Declares the NoSQL Database collection function. Required.

The method parameter is one of the following values:

  • text: Each value is decoded using the character set specified by the %output:encoding annotation.

  • avroxml: Each value is read as an Avro record and returned as an XML element. The records are converted to XML as described in "Reading Records."

  • binxml: Each value is read as XDK binary XML and returned as an XML document.

  • xml: Each value is parsed as XML, and returned as an XML document.

%kv:key("true" | "false")

Controls whether the key of a key-value pair is set as the document-uri of the returned value. Specify true to return the key.

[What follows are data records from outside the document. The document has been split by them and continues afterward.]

(** The event handlers, before the render that follows them. *)
Definition handle (ev : Event) (st : State) : State :=
  match ev with
  | SliderChange v => onChange v st
  | SwitchChange c => onSwitchChange c st
  | CellEdit v i => onHexValueChange v i st
  | CellFocus v => onFilePositionChange v st
  | Elapse dt => useDebounce_elapse readFromPosition dt st
  | ReadSettled id o =>
      match inflight st !! id with
      | Some (read_file _ _) => readFromPosition_settled o (settle id st)
      | _ => st
      end
  | DecodeSettled id o =>
      match inflight st !! id with
      | Some (get_data_in_position _ _) => onFilePositionChange_settled o (settle id st)
      | _ => st
      end
  end.

(** The render after a handler: [readFromPosition] is a [useCallback]
    over [fileIndex, fromPosition, notification, translate], of which
    only [fromPosition] can change here, and [useDebounce(readFromPosition, 100)]
    sees a new callback exactly then. *)
Definition rerender (old new : State) : State :=
  useDebounce 100 (bool_decide (fromPosition old ≠ fromPosition new)) new.

Definition step (st : State) (ev : Event) : State := rerender st (handle ev st).

Definition run (evs : list Event) (st : State) : State := foldl step st evs.

(** The state at mount. Modelled from the spec for the timer: the first
    render schedules the debounced read, which gives the read at offset 0
    of the spec's scenario. *)
Definition mount : State :=
  {| fromPosition := 0; hexData := []; positionByteValues := None;
     bigEndian := false; readError := false; debounceTimer := Some 100%nat;
     nextRequest := 0; inflight := ∅; calls := []; notifications := [] |}.

End Component.

End HextEditViewComponent.

Import HextEditViewComponent.

(** ** Vocabulary of the statements *)



(** A field that can be indexed: present, and neither [undefined] nor
    [null]. *)
Definition can_index (o : option JsVal) : bool :=
  match o with
  | None | Some VUndefined | Some VNull => false
  | Some _ => true
  end.

(** A window read fails when the backend rejects it or when the payload
    is not base64. *)
Definition read_fails (o : Settled FileReadResult) : bool :=
  match o with
  | Rejected _ => true
  | Fulfilled res =>
      match Base64.atob (file_data res) with
      | Throw _ => true
      | Normal _ => false
      end
  end.

(** The error the [catch] handler of the window read receives. *)
Definition read_error (o : Settled FileReadResult) : Thrown :=
  match o with
  | Rejected reason => ErrorObj reason
  | Fulfilled _ => InvalidCharacterError
  end.

Definition is_byte (v : Z) : Prop := 0 <= v <= 255.

Definition is_sextet (v : Z) : Prop := 0 <= v < 64.

Definition is_byte_cell (c : option Z) : Prop := exists v, c = Some v /\ is_byte v.

(** Events of the read path: everything but a cell edit. *)
Definition read_path (ev : Event) : bool :=
  match ev with
  | CellEdit _ _ => false
  | _ => true
  end.

(** A burst of scroll changes: a first value, then further values each
    preceded by the time elapsed since the previous one. *)
Definition burst_changes (v1 : Z) (more : list (nat * Z)) : list Event :=
  SliderChange v1 :: flat_map (fun p => [Elapse p.1; SliderChange p.2]) more.

(** The burst followed by a quiet period. *)
Definition burst (v1 : Z) (more : list (nat * Z)) (quiet : nat) : list Event :=
  burst_changes v1 more ++ [Elapse quiet].

Definition burst_values (v1 : Z) (more : list (nat * Z)) : list Z := v1 :: more.*2.

(** The offset the burst ends on. *)
Definition burst_end (v1 : Z) (more : list (nat * Z)) : Z := default v1 (last (more.*2)).

(** Every change of the burst comes before the settle interval has run
    out since the previous one. *)
Definition within_settle (more : list (nat * Z)) : bool :=
  forallb (fun p => (p.1 <? 100)%nat) more.

(** Each value of the burst differs from the offset it replaces. *)
Fixpoint all_changes (current : Z) (vs : list Z) : bool :=
  match vs with
  | [] => true
  | v :: vs' => negb (current =? v) && all_changes v vs'
  end.

(** ** Sample data *)

Definition describe (t : Thrown) : string :=
  match t with
  | ErrorObj message => ("Error: " ++ message)%string
  | TypeError => "TypeError"%string
  | InvalidCharacterError => "InvalidCharacterError"%string
  end.

Definition sample_translate (key : string) (fallback : option string)
    (params : list (string * Thrown)) : string :=
  fold_left (fun acc p => (acc ++ " " ++ describe p.2)%string) params key.

Definition sample_props : HexEditViewProps :=
  {| rows := 16; fileIndex := 1; fileSize := 256; hexUpperCase := false |}.

(** A bundle as the backend could answer for an offset: the byte value as
    text, and character fields of one or two units. *)
Definition sample_bundle (offset : Z) : gmap string JsVal :=
  list_to_map
    [("value_u8"%string, VString (js_string (formatterUpper offset)));
     ("char_ascii"%string, VString (js_string "a"));
     ("char_le_utf8"%string, VArray [VString (js_string "a"); VString (js_string "b")]);
     ("char_le_utf16"%string, VString [8364%N; 98%N]);
     ("char_le_utf32"%string, VString [55357%N; 56832%N]);
     ("char_be_utf8"%string, VString (js_string "ef"));
     ("char_be_utf16"%string, VArray [VString [8364%N]]);
     ("char_be_utf32"%string, VArray [])].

The default setting is true when method is xml, avroxml, or binxml, and false when it is text. Text functions with this annotation set to true must be declared to return text()? instead of xs:string?. Atomic xs:string values are not associated with a document node, but text nodes are. For example:

declare %kv:collection("text") %kv:key("true")
   function local:col($parent-key as xs:string?) as text()* external;

When the key is returned, you can obtain its string representation by using the kv:key() function. For example:

for $value in local:col(...)
let $key := $value/kv:key()
return ...
%avro:schema-kv("schema-name")

Specifies the Avro reader schema. This annotation is valid only when method is avroxml. Optional.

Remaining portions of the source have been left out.